Amanda Kernell's powerful feature debut Sámi Blood explores the Scandinavian variant of a shameful practice employed by self-proclaimed "civilized" (i.e., white) nations around the world in the 19th and 20th centuries: the systematic removal of Indigenous children from their parents, homes, and traditional lifestyles and forced integration into an educational system that taught them that their customs and lifestyles were inferior at best.

Kernell's heroine Elle Marja (Lene Cecilia Sparrok) is a teenage Sámi girl in the 1930s who is sent to a boarding school that is intended to raise its Indigenous charges to a level "acceptable" to the rest of Swedish society. (These schools even allowed phrenologists, the pseudo-scientists of the day, to study the Sámi children in order to identify which traits distinguished them from "regular" Swedes.)

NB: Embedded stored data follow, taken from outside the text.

(** A block that is not refused denies all work to every agent it names,
    and touches nothing else.  When the members' policy ids are distinct, each
    member has the deny-all policy after [block], and every other policy is as
    it was. *)
Theorem block_denies_every_member client kind key agents s n s' :
  block client kind key agents s = (Ok n, s') ->
  NoDup (map (block_id kind key) agents) ->
  n = Z.of_nat (length agents)
  /\ (forall a, a ∈ agents ->
        stored s' !! block_id kind key a = Some (deny_all_policy (block_name kind key) a))
  /\ forall id, id ∉ map (block_id kind key) agents -> stored s' !! id = stored s !! id.
Proof.
  intros (_&->&->)%block_Ok Hnd. split; [done|]. split.
  - intros a Ha. rewrite fold_insert_lookup.
    destruct (List.find _ (rev agents)) as [b|] eqn:E.
    + apply find_some in E as [Hb Hid]. apply str_eqb_eq in Hid.
      apply in_rev, list_elem_of_In in Hb. do 2 f_equal.
      by eapply NoDup_map_inj.
    + apply find_none with (x := a) in E; [by rewrite str_eqb_refl in E|].
      apply -> in_rev. by apply list_elem_of_In.
  - intros id Hid. rewrite fold_insert_lookup.
    destruct (List.find _ (rev agents)) as [b|] eqn:E; [|done].
    apply find_some in E as [Hb Hb2]. apply str_eqb_eq in Hb2 as <-. destruct Hid.
    apply list_elem_of_fmap_2. by apply list_elem_of_In, in_rev.
Qed.

(** A unit or user block over two agents whose ids differ only in
    punctuation stops one of them.  The two members' policies have the same id,
    so [block] reports two policies written while the second replaced the
    first, and the first agent has no policy of this block. *)
Theorem colliding_members_share_one_policy client kind key a b s n s' :
  kind <> #"agent" -> sanitize a = sanitize b ->
  block client kind key [a; b] s = (Ok n, s') ->
  n = 2 /\ stored s' = <[block_id kind key b := deny_all_policy (block_name kind key) b]> (stored s)
  /\ block_id kind key a = block_id kind key b.
Proof.
  intros Hk Hs (_&->&->)%block_Ok. assert (block_id kind key a = block_id kind key b) as Hid.
  { unfold block_id. by rewrite Hs. }
  split; [done|]. split; [|done]. simpl. rewrite Hid. apply insert_insert_eq.
Qed.

(** [unblock] removes exactly the policies whose id begins with the
    entity's prefix, and leaves every other policy in force. *)
Theorem unblock_removes_by_prefix client kind key s n s' :
  unblock client kind key s = (Ok n, s') ->
  forall id, stored s' !! id =
    if starts_with (block_prefix kind key) id then None else stored s !! id.
Proof. apply unblock_stored. Qed.

(** Unblocking one agent lifts the block of every agent whose id it is a
    prefix of.  After [agent://acme/sec/bot] is unblocked no policy blocks
    [agent://acme/sec/bot2], while the console still shows it frozen. *)
Theorem unblock_reaches_longer_keys client key suffix st s n st' s' :
  suffix <> [] -> key ++ suffix ∈ frozen_agents st ->
  apply_block client #"agent" key false [] st s = (Ok n, st', s') ->
  stored s' !! block_id #"agent" (key ++ suffix) (key ++ suffix) = None
  /\ state_for st' (key ++ suffix) = Some #"frozen".
Proof.
  unfold apply_block. intros Hne Hfr E. destruct (unblock _ _ _ _) as [[r|e] s1] eqn:Eu; [|done].
  injection E as <- <- <-. split.
  - rewrite (unblock_stored _ _ _ _ _ _ Eu).
    replace (starts_with _ _) with true; [done|]. symmetry. apply starts_with_iff.
    exists (sanitize suffix). unfold block_id, block_prefix, sanitize. simpl. by rewrite map_app.
  - unfold state_for. rewrite bool_decide_eq_true_2; [done|]. simpl.
    apply elem_of_difference. split; [done|]. rewrite elem_of_singleton. intros E.
    rewrite <- (app_nil_r key) in E at 2. by apply app_inv_head in E.
Qed.

(** A restarted console knows every block in force.  The store [rehydrate]
    builds holds an agent, a unit or a user exactly when some stored policy of
    the console's own names its block; in particular it holds what a successful
    block just wrote. *)
Theorem rehydrate_is_exact s st kind key :
  rehydrate (Ok tt) s = Ok st -> is_kind kind ->
  (key ∈ block_set kind st <->
     exists id p, stored s !! id = Some p /\ names_block kind key (mkRecord id p)).
Proof.
  unfold rehydrate. simpl. destruct (list_policies s) as [l|] eqn:El; [|done].
  intros [= <-] Hk. rewrite rehydrate_fold_set by done.
  assert (key ∉ block_set kind empty_store) as Hno by (destruct Hk as [Hk0|[Hk0|Hk0] ]; subst kind; apply not_elem_of_empty).
  split.
  - intros [?|([id p]&Hin&Hr)]; [done|]. exists id, p. split; [by apply (list_ok _ _ El)|done].
  - intros (id&p&Hp&Hr). right. exists (mkRecord id p). split; [by apply (list_ok _ _ El)|done].
Qed.

(** A block survives a restart of the console: after a successful block,
    whatever the store held before is rebuilt to show the entity blocked. *)
Theorem block_survives_restart kind key agents st s n st1 s1 st2 :
  is_kind kind -> key <> [] ->
  apply_block (Ok tt) kind key true agents st s = (Ok n, st1, s1) ->
  rehydrate (Ok tt) s1 = Ok st2 ->
  key ∈ block_set kind st1 /\ key ∈ block_set kind st2.
Proof.
  unfold apply_block. intros Hk Hne E Hr. destruct (block _ _ _ _ _) as [[r|e] s2] eqn:Eb; [|done].
  injection E as <- <- <-. split.
  { rewrite block_set_record by done. set_solver. }
  apply block_Ok in Eb as (Hag&_&Hst). unfold rehydrate in Hr. simpl in Hr.
  destruct (list_policies s2) as [l|] eqn:El; [|done]. injection Hr as <-.
  apply rehydrate_fold_set; [done|]. right.
  destruct agents as [|a agents]; [done|]. set (id := block_id kind key a).
  assert (exists p, stored s2 !! id = Some p /\ name p = block_name kind key) as (p&Hp&Hn).
  { rewrite Hst, fold_insert_lookup. destruct (List.find _ _) as [b|] eqn:E; [by eexists|].
    apply find_none with (x := a) in E; [by rewrite str_eqb_refl in E|]. apply -> in_rev. by left. }
  exists (mkRecord id p). split; [by apply (list_ok _ _ El)|].
  split; [apply block_id_own|done].
Qed.
End Service_properties.

(** Every run of a blocked agent reads as blocked and not live, and no
    other run changes.  In the projected reply, a run whose agent the store
    blocks carries the badge and [killed], its other members are as they were,
    and a run of an agent that is not blocked is untouched. *)
Theorem project_run_marks_blocked st ms agent_id k :
  obj_get #"agent_id" ms = Some (VStr agent_id) ->
  match project_run st (VObj ms), state_for st agent_id with
  | VObj ms', Some state =>
      obj_get k ms' = if str_eqb k #"killed" then Some (VBool true)
                      else if str_eqb k #"lifecycle" then Some (VStr state)
                      else obj_get k ms
  | v, _ => v = VObj ms
  end.
Proof.
  intros E. unfold project_run, get_str, get. rewrite E. simpl.
  destruct (state_for st agent_id); [|done]. by rewrite !obj_get_insert.
Qed.

(** ** A concrete service, and the witnesses *)

Definition demo_service : PolicyService := {|
  svc := gmap str Policy;
  put_policy := fun s id p => (Ok tt, <[id := p]> s);
  list_policies := fun s => Ok (map (fun kv => mkRecord kv.1 kv.2) (map_to_list s));
  delete_policy := fun s id => match s !! id with
                               | Some _ => (Ok tt, delete id s)
                               | None => (Err (Api 404 #"not found"), s)
                               end;
|}.
#[local] Existing Instance demo_service.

Curious and excited, Elle Marja at first excels in her new surroundings, mastering the Swedish language and her other lessons while her younger sister, Njenna, struggles. But this very success, coupled with Elle Marja's intense desire to be accepted by her teachers, her internalization of the school's vile lessons about race and class, and her burgeoning sexuality, soon drives a wedge between her and her fellow students, forcing her to take an action she may not have the opportunity to regret.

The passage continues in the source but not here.